4. いよいよサイドの広がりの原因について

 いままでの予備知識を元にサイドの広がりのメカニズムを説明しましょう。3次混変調波の発生は複数のキャリアによるものであって単独のキャリアでは原理的には発生しないことがおわかりかと思います。しかし、考えてみるとキャリアというのは変調がかかっていないので非常に狭帯域の信号です。理想的には帯域幅は無限小(デルタ関数みたい)ですが、現実には局発の位相雑音があるのでとても狭いながら帯域幅を持っています。でも線スペクトルと考えて問題ない程度です。次にSSBではどうでしょう? SSBでは約3KHzの帯域幅があって、その中に信号が分布しています。シングルキャリアとはずいぶん様子が違いますね。ここでガラっと見方を変えると、このSSBの信号はキャリアのような狭帯域の信号がいっぱい並んでできていると解釈できます。そう、そうするとそれぞれの狭帯域の信号間で3次混変調波を発生します。つきつめて考えると積分のような考え方にたどり着くと思われますが、定性的に考えるとSSBの3次混変調波は帯域の真ん中で一番レベルが高く、端に行くに従ってレベルが下がり、もとの帯域幅の2倍まで出てくる3次混変調波が考えられます。さらに、この混変調波間や、さらに混変調波と元の信号間で3次混変調波が出てくるでしょうから、かなり広い帯域にわたって混変調波が発生するはずです。そう、これがサイドの広がりの正体です。なんと自分自身の信号の中で混変調を起こしているのが原因なんです。そういうわけでサイドが広がっている信号は歪んでおり、相当変調が汚くて了解度の悪い電波であることは間違いありません。


5. どこで混変調が発生しているのか?

 4.のように自分自身の帯域内の信号で混変調を起こしているのがサイドの広がりの原因です。3.で述べたように増幅器の飽和電力よりも充分小さな信号レベルで動かしているのならばこんなことは起こりませんが、設計者の想定を越えたレベルの信号が入ってくるとこの症状が起こります。こういう状態ってどんなことが考えられると思いますか? そう、えらい強い信号を受信したときですね。そりゃ歪んで当然です。これは送信側の信号のサイドが広がっていないのに受信側では広がって聞こえると言うことです。強い信号ではサイドの広がりの原因が送信側とは限らないのです。ただし、現実にはリグにはAGCが付いていて、強い信号に対しては利得を落として見かけ上の直線性を良くしているので入力信号の強さと受信機内部で発生する3次混変調波は3乗の関係にはなりません。しかし、やはり強い信号が入ってくるといくらAGCをかけたといっても通常想定される入力レベルの時よりも直線性は悪くなってしまいますのでサイドの広がりはあり得ます。。

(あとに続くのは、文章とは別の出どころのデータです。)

Lemma staysSeparated_weaken {A} (m : OnHeap A) (P Q : A -> Prop) :
  (forall a, P a -> Q a) -> staysSeparated h0 m P -> staysSeparated h0 m Q.
Proof. intros HPQ Hm h s a h' s' Hs H. destruct (Hm h s a h' s' Hs H). auto. Qed.

Lemma staysSeparated_huid : staysSeparated h0 huid (fun _ => True).
Proof. intros h s a h' s' Hs H. injection H as <- <- <-. auto. Qed.

(** Reads. *)
Lemma staysSeparated_getTask (r : Ref) :
  staysSeparated h0 (getTask r) (fun _ => True).
Proof.
  intros h s a h' s' Hs H. unfold getTask in H.
  destruct (nth_error (taskObjects h) r); [|discriminate].
  injection H as <- <- <-. auto.
Qed.

Lemma staysSeparated_getTasks (r : Ref) :
  staysSeparated h0 (getTasks r) (fun a => newTasksRef h0 r -> Forall (newTaskRef h0) a).
Proof.
  intros h s a h' s' Hs H. unfold getTasks in H.
  destruct (nth_error (taskArrays h) r) as [x|] eqn:Hx; [|discriminate].
  injection H as <- <- <-. split; [exact Hs|].
  intros Hr. exact (proj1 Hs r x Hr Hx).
Qed.

Lemma staysSeparated_getCategory (r : Ref) :
  staysSeparated h0 (getCategory r)
                 (fun co => newCategoryRef h0 r -> newTasksRef h0 (co_tasks co)).
Proof.
  intros h s a h' s' Hs H. unfold getCategory in H.
  destruct (nth_error (categoryObjects h) r) as [x|] eqn:Hx; [|discriminate].
  injection H as <- <- <-. split; [exact Hs|].
  intros Hr. exact (proj1 (proj2 Hs) r x Hr Hx).
Qed.

Lemma staysSeparated_getCategories (r : Ref) :
  staysSeparated h0 (getCategories r)
                 (fun cs => newCategoriesRef h0 r -> Forall (newCategoryRef h0) cs).
Proof.
  intros h s a h' s' Hs H. unfold getCategories in H.
  destruct (nth_error (categoryArrays h) r) as [x|] eqn:Hx; [|discriminate].
  injection H as <- <- <-. split; [exact Hs|].
  intros Hr. exact (proj1 (proj2 (proj2 Hs)) r x Hr Hx).
Qed.

(** Allocations. *)
Lemma staysSeparated_newTask (t : WorkflowTask) :
  staysSeparated h0 (newTask t) (newTaskRef h0).
Proof.
  intros h s a h' s' Hs H. injection H as <- <- <-.
  destruct Hs as (S1 & S2 & S3 & L1 & L2 & L3 & L4).
  unfold separated, newTaskRef in *. cbn. rewrite length_app. cbn.
  repeat split; auto. lia.
Qed.

Lemma staysSeparated_newTasks (a : list Ref) :
  Forall (newTaskRef h0) a -> staysSeparated h0 (newTasks a) (newTasksRef h0).
Proof.
  intros Ha h s r h' s' Hs H. injection H as <- <- <-.
  destruct Hs as (S1 & S2 & S3 & L1 & L2 & L3 & L4).
  unfold separated, newTasksRef in *. cbn. rewrite length_app. cbn.
  repeat split; auto; [|lia].
  intros r x Hr Hx. destruct (nth_error_app_inv _ _ _ _ Hx) as [Hx'|[_ ->]]; eauto.
Qed.

Lemma staysSeparated_newCategory (co : CategoryObject) :
  newTasksRef h0 (co_tasks co) ->
  staysSeparated h0 (newCategory co) (newCategoryRef h0).
Proof.
  intros Ha h s r h' s' Hs H. injection H as <- <- <-.
  destruct Hs as (S1 & S2 & S3 & L1 & L2 & L3 & L4).
  unfold separated, newCategoryRef in *. cbn. rewrite length_app. cbn.
  repeat split; auto; [|lia].
  intros r x Hr Hx. destruct (nth_error_app_inv _ _ _ _ Hx) as [Hx'|[_ ->]]; eauto.
Qed.

Lemma staysSeparated_newCategories (cs : list Ref) :
  Forall (newCategoryRef h0) cs ->
  staysSeparated h0 (newCategories cs) (newCategoriesRef h0).
Proof.
  intros Ha h s r h' s' Hs H. injection H as <- <- <-.
  destruct Hs as (S1 & S2 & S3 & L1 & L2 & L3 & L4).
  unfold separated, newCategoriesRef in *. cbn. rewrite length_app. cbn.
  repeat split; auto; [|lia].
  intros r x Hr Hx. destruct (nth_error_app_inv _ _ _ _ Hx) as [Hx'|[_ ->]]; eauto.
Qed.

(** Writes. *)
Lemma staysSeparated_putTasks (r : Ref) (a : list Ref) :
  Forall (newTaskRef h0) a -> staysSeparated h0 (putTasks r a) (fun _ => True).
Proof.
  intros Ha h s u h' s' Hs H. unfold putTasks in H.
  destruct (nth_error (taskArrays h) r); [|discriminate]. injection H as <- <- <-.
  destruct Hs as (S1 & S2 & S3 & L1 & L2 & L3 & L4).
  unfold separated in *. cbn. rewrite length_setNth. repeat split; auto.
  intros r0 x Hr Hx. destruct (nth_error_setNth_inv _ _ _ _ _ Hx) as [->|Hx']; eauto.
Qed.

Lemma staysSeparated_putCategories (r : Ref) (cs : list Ref) :
  Forall (newCategoryRef h0) cs ->
  staysSeparated h0 (putCategories r cs) (fun _ => True).
Proof.
  intros Ha h s u h' s' Hs H. unfold putCategories in H.
  destruct (nth_error (categoryArrays h) r); [|discriminate]. injection H as <- <- <-.
  destruct Hs as (S1 & S2 & S3 & L1 & L2 & L3 & L4).
  unfold separated in *. cbn. rewrite length_setNth. repeat split; auto.
  intros r0 x Hr Hx. destruct (nth_error_setNth_inv _ _ _ _ _ Hx) as [->|Hx']; eauto.
Qed.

 もちろん、ALCを変なふうに調整したり、信号が歪むほどマイクゲインを上げているときなんかは送信側で歪んでしまいます。


6.はたしてどっちが原因なのか?

 この判別は意外に簡単です。というのも先述のように3次混変調波は入力レベルの3乗に比例して出てきます。ちょっとでも元になる信号が大きくなれば混変調波は急激に大きくなります。逆に言えば少しでも元になる信号が弱くなれば混変調は急激に小さくなってサイドの広がりは感じられなくなります。まあ、これもAGCの絡みがあるのでそう単純には論じられませんが、この傾向は現れるでしょう。アンテナをサイドに向ける等の方法で受信信号レベルを落としたときにサイドの広がり方がどうなるかを観察して下さい。自分のリグ(受信側)で発生している場合は改善されるはずです。しかし、送信相手側でサイドが広がっている場合は受信信号レベルに関わらず広がり方は不変です。よほど強くてどこにアンテナを向けても振り切れ状態では分かりませんが、横を向ければSが9位まで落ちていれば判別可能でしょう。

 絶対確実なのは少し離れた別の局に同時にモニターしてもらうことです。そちらでも広がって聞こえれば間違いなく送信側での歪みが原因です。

 で、相手が原因と分かって教えてあげるにも「サイドが広がっている」と言うよりも「歪んでいて了解度が良くない」と言った方が不要な衝突が無くていいでしょう(^_^;)。


7. おまけのお化け

 強力な信号の局の場合は、サイドの広がりとは別にバンド内にお化けが出ている場合がありますが、これは相手からそういう信号が出ているのではなく、受信している側に原因がある場合が多いです。というのも強い信号のために受信側のリグの中で歪みが起きると、2.で説明したようにアンプの中であっちこっちに変な信号がいっぱいできてきちゃって、あるはずのない信号が聞こえたり、普通だったら弱すぎて問題にならない局発のスプリアス信号によるIFへの落ち込みで、これまた実際には送信側からは出ていない周波数でお化けが聞こえたりします。これにさらに別の強い受信信号があると話がもっと複雑に。お化けが出たり引っ込んだり、何がなんだか分からない状態になります。今までの経験では送信側が原因でサイドは広がっていても、送信側が原因でこの手のお化けが出ることは滅多になく、強力な信号により受信側でお化けが出てくる方が多いです。

 ちなみにコンテストのある日にピコ6を使うとこういう状況になります。ピコ6は携帯性重視で低消費電力、混変調にはとても弱いんです。バンド中お化けだらけで混変調の何たるかを実感できます(^_^;)。